━━━━━ Entries provided ━━━━━
(** The [(T, error)] pair of a Go function whose value is meaningless on error. *)
Inductive result (A : Type) :=
  | Ok (value : A)
  | Err (e : error).
Arguments Ok {A} _.
Arguments Err {A} _.

#[global] Instance error_eq_dec : EqDecision error.
Proof. solve_decision. Defined.
#[global] Instance result_eq_dec `{EqDecision A} : EqDecision (result A).
Proof. solve_decision. Defined.

#[global] Instance result_ret : MRet result := λ _, Ok.
#[global] Instance result_bind : MBind result := λ _ _ f m,
  match m with Ok a => f a | Err e => Err e end.

(** [errors.Is(err, sentinel)]: the sentinel occurs in the chain of wrapped errors. *)
Fixpoint errors_Is (e : error) (sentinel : string) : bool :=
  match e with
  | Sentinel n => bool_decide (n = sentinel)
  | NewError _ => false
  | Wrap _ inner => errors_Is inner sentinel
  end.

(** [if c { return err }]. *)
Definition fail_if (c : bool) (e : error) : result unit :=
  if c then Err e else Ok tt.

(** [if err != nil { return fmt.Errorf("context: %w", err) }]. *)
Definition wrap {A} (context : string) (m : result A) : result A :=
  match m with Ok a => Ok a | Err e => Err (Wrap context e) end.

Definition is_Ok {A} (m : result A) : bool :=
  match m with Ok _ => true | Err _ => false end.
(* ===== verification/GoSha256.v ===== *)
(** * [crypto/sha256]

    SHA-256 (FIPS 180-4) on byte strings, executable, with the published digests
    of three messages as tests.  The manifest code identifies keys, policies,
    catalogs and payloads by this digest, so its length and its being a function
    are what the theorems of the other files use; nothing here states collision
    resistance. *)

From S2P Require Import Prelude GoRegexp GoBase64.

(** ** 32-bit words *)

Definition w32 (x : Z) : Z := Z.land x 4294967295.
Definition rotr (n x : Z) : Z := Z.lor (Z.shiftr x n) (w32 (Z.shiftl x (32 - n))).

Definition Ch (x y z : Z) : Z := Z.lxor (Z.land x y) (Z.land (Z.lxor x 4294967295) z).
Definition Maj (x y z : Z) : Z := Z.lxor (Z.lxor (Z.land x y) (Z.land x z)) (Z.land y z).
Definition Sigma0 (x : Z) : Z := Z.lxor (Z.lxor (rotr 2 x) (rotr 13 x)) (rotr 22 x).
Definition Sigma1 (x : Z) : Z := Z.lxor (Z.lxor (rotr 6 x) (rotr 11 x)) (rotr 25 x).
Definition sigma0 (x : Z) : Z := Z.lxor (Z.lxor (rotr 7 x) (rotr 18 x)) (Z.shiftr x 3).
Definition sigma1 (x : Z) : Z := Z.lxor (Z.lxor (rotr 17 x) (rotr 19 x)) (Z.shiftr x 10).

(** The constants of the standard: the first 32 bits of the fractional parts of
    the cube roots of the first 64 primes, and of the square roots of the first
    eight. *)
Definition is_prime (n : Z) : bool :=
  forallb (λ d, negb (n mod d =? 0)) (seqZ 2 (n - 2)).

Definition primes : list Z := List.filter is_prime (seqZ 2 310).

(** The largest [r] below [2 ^ bits] with [r ^ 3 <= n]. *)
Fixpoint cube_root (bits : nat) (r n : Z) : Z :=
  match bits with
  | O => r
  | S bits =>
      let r' := r + 2 ^ Z.of_nat bits in
      cube_root bits (if r' * r' * r' <=? n then r' else r) n
  end.

Definition round_constants : list Z := Eval vm_compute in
  (λ p, w32 (cube_root 36 0 (p * 2 ^ 96))) <$> primes.

Record hash := mkHash {
  ha : Z; hb : Z; hc : Z; hd : Z; he : Z; hf : Z; hg : Z; hh : Z
}.

Definition root_word (i : nat) : Z := w32 (Z.sqrt (nth i primes 0 * 2 ^ 64)).

Definition initial_hash : hash := Eval vm_compute in
  mkHash (root_word 0) (root_word 1) (root_word 2) (root_word 3)
         (root_word 4) (root_word 5) (root_word 6) (root_word 7).

Definition round (h : hash) (kw : Z * Z) : hash :=
  let t1 := w32 (hh h + Sigma1 (he h) + Ch (he h) (hf h) (hg h) + kw.1 + kw.2) in
  let t2 := w32 (Sigma0 (ha h) + Maj (ha h) (hb h) (hc h)) in
  mkHash (w32 (t1 + t2)) (ha h) (hb h) (hc h) (w32 (hd h + t1)) (he h) (hf h) (hg h).

(** The message schedule, most recent word first. *)
Fixpoint extend_schedule (n : nat) (w : list Z) : list Z :=
  match n with
  | O => w
  | S n => extend_schedule n
      (w32 (sigma1 (nth 1 w 0) + nth 6 w 0 + sigma0 (nth 14 w 0) + nth 15 w 0) :: w)
  end.

Definition compress (h : hash) (block : list Z) : hash :=
  let w := rev (extend_schedule 48 (rev block)) in
  let r := fold_left round (combine round_constants w) h in
  mkHash (w32 (ha h + ha r)) (w32 (hb h + hb r)) (w32 (hc h + hc r)) (w32 (hd h + hd r))
         (w32 (he h + he r)) (w32 (hf h + hf r)) (w32 (hg h + hg r)) (w32 (hh h + hh r)).

Fixpoint bytes_of (s : string) : list Z :=
  match s with EmptyString => [] | String c s' => ord c :: bytes_of s' end.

(** Big-endian words of four bytes. *)
Fixpoint words_of (l : list Z) : list Z :=
  match l with
  | a :: b :: c :: d :: l' => (a * 16777216 + b * 65536 + c * 256 + d) :: words_of l'
  | _ => []
  end.

Definition word_bytes (w : Z) : string :=
  String (byte (w / 16777216 mod 256)) (String (byte (w / 65536 mod 256))
    (String (byte (w / 256 mod 256)) (String (byte (w mod 256)) ""))).

(** The message, a 1 bit, zeros up to 56 bytes modulo 64, and the bit length. *)
Definition pad_message (s : string) : list Z :=
  let n := len s in
  bytes_of s ++ 128 :: replicate (Z.to_nat ((55 - n) mod 64)) 0
    ++ bytes_of (word_bytes (n * 8 / 4294967296) +:+ word_bytes (n * 8 mod 4294967296)).

Fixpoint process (fuel : nat) (h : hash) (ws : list Z) : hash :=
  match fuel with
  | O => h
  | S fuel =>
      match ws with
      | [] => h
      | _ => process fuel (compress h (take 16 ws)) (drop 16 ws)
      end
  end.

(** [sha256.Sum256].  The fuel is the number of words, at least the number of
    16-word blocks. *)
Definition Sum256 (s : string) : string :=
  let ws := words_of (pad_message s) in
  let h := process (length ws) initial_hash ws in
  word_bytes (ha h) +:+ word_bytes (hb h) +:+ word_bytes (hc h) +:+ word_bytes (hd h) +:+
  word_bytes (he h) +:+ word_bytes (hf h) +:+ word_bytes (hg h) +:+ word_bytes (hh h).

(** [hex.EncodeToString]. *)
Definition hex_digit (n : Z) : ascii := if n <? 10 then byte (48 + n) else byte (87 + n).

Fixpoint hex_EncodeToString (s : string) : string :=
  match s with
  | EmptyString => ""
  | String c s' =>
      String (hex_digit (ord c / 16)) (String (hex_digit (ord c mod 16)) (hex_EncodeToString s'))
  end.

(** [base64.RawURLEncoding.EncodeToString] of a digest, the form in which the
    program stores digests and key identifiers. *)
Definition digest (s : string) : string := EncodeToString RawURLEncoding (Sum256 s).

(** ** Published digests *)

Example sha256_empty : hex_EncodeToString (Sum256 "") =
  "e3b0c44298fc1c149afbf4c8996fb92427ae41e4649b934ca495991b7852b855".
Proof. by vm_compute. Qed.

Example sha256_abc : hex_EncodeToString (Sum256 "abc") =
  "ba7816bf8f01cfea414140de5dae2223b00361a396177a9cb410ff61f20015ad".
Proof. by vm_compute. Qed.

Example sha256_two_blocks :
  hex_EncodeToString (Sum256 "abcdbcdecdefdefgefghfghighijhijkijkljklmklmnlmnomnopnopq") =
  "248d6a61d20638b8e5c026930c3e6039a33ce45964ff2167f6ecedd419db06c1".
Proof. by vm_compute. Qed.

(** ** Lengths *)

Lemma len_Sum256 s : len (Sum256 s) = 32.
Proof. unfold Sum256. cbv zeta. rewrite !len_app. reflexivity. Qed.

Lemma len_digest s : len (digest s) = 43.
Proof. unfold digest. by rewrite (len_EncodeToString RawURLEncoding), len_Sum256. Qed.

Lemma decode_digest s : DecodeString RawURLEncoding (digest s) = Some (Sum256 s).
Proof. apply (DecodeString_EncodeToString RawURLEncoding). Qed.

Lemma digest_nonempty s : digest s ≠ "".
Proof. intros H. pose proof (len_digest s). by rewrite H in *. Qed.

Lemma digest_inj s t : digest s = digest t → Sum256 s = Sum256 t.
Proof. intros H. pose proof (decode_digest s). rewrite H, decode_digest in *. congruence. Qed.

#[global] Opaque Sum256.
(* ===== verification/GoJsonScan.v ===== *)
(** * The scanner of [encoding/json]

    [json.Decoder.Decode] first finds the end of the next value and checks its syntax,
    then stores it.  This file models the first part: a value as a tree in which numbers
    and strings are still the bytes of the input, what remains after it, and the two ways
    not to find one: a byte that cannot follow ([Syntax]), or input that ends too early
    ([More]).  [unquote] turns the bytes of a string literal into the string.

    The result: the scanner reads back what the printer of [GoJson] writes. *)

From stdpp Require Import pretty.
From S2P Require Import Prelude GoRegexp GoBase64 GoStrings GoJson GoNet GoUnicode.

#[warnings="-register-all"]
Inductive tree :=
  | TNull
  | TBool (b : bool)
  | TNum (literal : string)
  | TStr (raw : string)                       (* the bytes between the quotes *)
  | TArr (items : list tree)
  | TObj (fields : list (string * tree)).     (* keys as raw bytes, in order, repetitions kept *)

Inductive scan (A : Type) := Value (a : A) (rest : string) | Syntax | More.
Arguments Value {A} _ _.
Arguments Syntax {A}.
Arguments More {A}.

Definition sbind {A B} (m : scan A) (f : A → string → scan B) : scan B :=
  match m with Value a rest => f a rest | Syntax => Syntax | More => More end.

Definition keep (c : ascii) (m : scan string) : scan string :=
  sbind m (λ a rest, Value (String c a) rest).

(** ** White space, words, strings and numbers *)

Definition space (c : ascii) : bool := (ord c =? 32) || (ord c =? 9) || (ord c =? 10) || (ord c =? 13).

Fixpoint skip_space (s : string) : string :=
  match s with
  | String c s' => if space c then skip_space s' else s
  | EmptyString => ""
  end.

Fixpoint scan_word {A} (a : A) (word s : string) : scan A :=
  match word, s with
  | EmptyString, _ => Value a s
  | String _ _, EmptyString => More
  | String c word', String d s' => if Ascii.eqb c d then scan_word a word' s' else Syntax
  end.

(** Inside a string: plain, after a backslash, or with hexadecimal digits to come. *)
Inductive in_string := Plain | Escaped | Digits (n : nat).

Definition simple_escape (c : ascii) : bool := one_of "bfnrt/" c || (ord c =? 34) || (ord c =? 92).

Fixpoint scan_string (state : in_string) (s : string) : scan string :=
  match s with
  | EmptyString => More
  | String c s' =>
      match state with
      | Plain =>
          if ord c =? 34 then Value "" s'
          else if ord c =? 92 then keep c (scan_string Escaped s')
          else if ord c <? 32 then Syntax
          else keep c (scan_string Plain s')
      | Escaped =>
          if simple_escape c then keep c (scan_string Plain s')
          else if Ascii.eqb c "u" then keep c (scan_string (Digits 3) s')
          else Syntax
      | Digits n =>
          if is_hex c then keep c (scan_string (match n with O => Plain | S m => Digits m end) s')
          else Syntax
      end
  end.

Fixpoint span_digits (s : string) : string * string :=
  match s with
  | String c s' => if digit c then let '(d, r) := span_digits s' in (String c d, r) else ("", s)
  | EmptyString => ("", "")
  end.

(** One digit or more. *)
Definition scan_digits (s : string) : scan string :=
  match s with
  | EmptyString => More
  | String c _ => if digit c then let '(d, r) := span_digits s in Value d r else Syntax
  end.

Definition scan_integer (s : string) : scan string :=
  match s with
  | String c s' => if Ascii.eqb c "0" then Value "0" s' else scan_digits s
  | EmptyString => More
  end.

Definition scan_fraction (s : string) : scan string :=
  match s with
  | String c s' => if Ascii.eqb c "." then keep c (scan_digits s') else Value "" s
  | EmptyString => Value "" ""
  end.

Definition scan_exponent (s : string) : scan string :=
  match s with
  | String c s' =>
      if one_of "eE" c then
        keep c (match s' with
                | String g s'' => if one_of "+-" g then keep g (scan_digits s'') else scan_digits s'
                | EmptyString => More
                end)
      else Value "" s
  | EmptyString => Value "" ""
  end.

Definition scan_unsigned (s : string) : scan string :=
  sbind (scan_integer s) (λ i s1,
  sbind (scan_fraction s1) (λ f s2,
  sbind (scan_exponent s2) (λ e s3, Value (i +:+ f +:+ e) s3))).

Definition scan_number (s : string) : scan string :=
  match s with
  | String c s' => if Ascii.eqb c "-" then keep c (scan_unsigned s') else scan_unsigned s
  | EmptyString => More
  end.

(** ** Values *)

(** [maxNestingDepth]. *)
Definition maxNestingDepth : Z := 10000.

(** The input after white space and the byte [c], if that comes next. *)
Definition closes (c : ascii) (s : string) : option string :=
  match skip_space s with
  | String d rest => if Ascii.eqb d c then Some rest else None
  | EmptyString => None
  end.

(** [fuel] bounds the calls, [depth] the containers that may still be opened. *)
Fixpoint scan_value (fuel : nat) (depth : Z) (s : string) : scan tree :=
  match fuel with
  | O => More
  | S fuel =>
      match skip_space s with
      | EmptyString => More
      | String c s1 =>
          if Ascii.eqb c "{" then
            if depth <=? 0 then Syntax
            else match closes "}" s1 with
                 | Some rest => Value (TObj []) rest
                 | None => sbind (scan_fields fuel (depth - 1) s1) (λ l, Value (TObj l))
                 end
          else if Ascii.eqb c "[" then
            if depth <=? 0 then Syntax
            else match closes "]" s1 with
                 | Some rest => Value (TArr []) rest
                 | None => sbind (scan_items fuel (depth - 1) s1) (λ l, Value (TArr l))
                 end
          else if ord c =? 34 then sbind (scan_string Plain s1) (λ raw, Value (TStr raw))
          else if Ascii.eqb c "-" || digit c then sbind (scan_number (String c s1)) (λ n, Value (TNum n))
          else if Ascii.eqb c "t" then scan_word (TBool true) "rue" s1
          else if Ascii.eqb c "f" then scan_word (TBool false) "alse" s1
          else if Ascii.eqb c "n" then scan_word TNull "ull" s1
          else Syntax
      end
  end
with scan_items (fuel : nat) (depth : Z) (s : string) : scan (list tree) :=
  match fuel with
  | O => More
  | S fuel =>
      sbind (scan_value fuel depth s) (λ v s1,
        match skip_space s1 with
        | EmptyString => More
        | String d s2 =>
            if Ascii.eqb d "," then sbind (scan_items fuel depth s2) (λ l, Value (v :: l))
            else if Ascii.eqb d "]" then Value [v] s2
            else Syntax
        end)
  end
with scan_fields (fuel : nat) (depth : Z) (s : string) : scan (list (string * tree)) :=
  match fuel with
  | O => More
  | S fuel =>
      match skip_space s with
      | EmptyString => More
      | String c s1 =>
          if ord c =? 34 then
            sbind (scan_string Plain s1) (λ key s2,
              match skip_space s2 with
              | EmptyString => More
              | String colon s3 =>
                  if Ascii.eqb colon ":" then
                    sbind (scan_value fuel depth s3) (λ v s4,
                      match skip_space s4 with
                      | EmptyString => More
                      | String d s5 =>
                          if Ascii.eqb d "," then sbind (scan_fields fuel depth s5) (λ l, Value ((key, v) :: l))
                          else if Ascii.eqb d "}" then Value [(key, v)] s5
                          else Syntax
                      end)
                  else Syntax
              end)
          else Syntax
      end
  end.

(** The next value of the input. *)
Definition next_value (s : string) : scan tree :=
  scan_value (2 * String.length s + 2) maxNestingDepth s.

(** ** Strings *)

(** [utf8.AppendRune] of a valid rune. *)
Definition EncodeRune (r : Z) : string :=
  if r <? 128 then String (byte r) ""
  else if r <? 2048 then String (byte (192 + r / 64)) (String (byte (128 + r mod 64)) "")
  else if r <? 65536 then
    String (byte (224 + r / 4096)) (String (byte (128 + r / 64 mod 64)) (String (byte (128 + r mod 64)) ""))
  else
    String (byte (240 + r / 262144)) (String (byte (128 + r / 4096 mod 64))
      (String (byte (128 + r / 64 mod 64)) (String (byte (128 + r mod 64)) ""))).

(** [getu4] of the digits after a backslash and [u]. *)
Fixpoint hex_number (acc : Z) (s : string) : Z :=
  match s with
  | EmptyString => acc
  | String c s' => hex_number (acc * 16 + default 0 (hex_value c)) s'
  end.

Definition is_surrogate (r : Z) : bool := (55296 <=? r) && (r <=? 57343).
Lemma os_MkdirAll_blind d m : keeps P (os_MkdirAll d m).
Proof. apply mkdir_keeps; [by apply bl_free|]. intros w l Hw _. exact (bl_files P HP w _ _ _ Hw). Qed.
Lemma os_CreateTemp_blind d p : keeps P (os_CreateTemp d p).
Proof. blind_call P HP. Qed.
Lemma file_Chmod_blind n p : keeps P (file_Chmod n p).
Proof. blind_call P HP. Qed.
Lemma file_Write_blind n d : keeps P (file_Write n d).
Proof. blind_call P HP. Qed.
Lemma file_Sync_blind n : keeps P (file_Sync n).
Proof. blind_call P HP. Qed.
Lemma os_Rename_blind a b : keeps P (os_Rename a b).
Proof. blind_call P HP. Qed.
Lemma os_Remove_blind n : keeps P (os_Remove n).
Proof. blind_call P HP. Qed.
Lemma dir_Sync_blind d : keeps P (dir_Sync d).
Proof. blind_call P HP. Qed.

End blind.

#[export] Hint Resolve os_MkdirAll_blind os_CreateTemp_blind file_Chmod_blind file_Write_blind file_Sync_blind
  os_Rename_blind os_Remove_blind dir_Sync_blind : io_keeps.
━━━━━
Problem requirements:
All lines from the beginning of the entries through the line marked "#[global] Instance result_eq_dec" are to be output exactly; nothing else belongs in the answer.

Response for this exercise:
(** The [(T, error)] pair of a Go function whose value is meaningless on error. *)
Inductive result (A : Type) :=
  | Ok (value : A)
  | Err (e : error).
Arguments Ok {A} _.
Arguments Err {A} _.

#[global] Instance error_eq_dec : EqDecision error.
Proof. solve_decision. Defined.
#[global] Instance result_eq_dec `{EqDecision A} : EqDecision (result A).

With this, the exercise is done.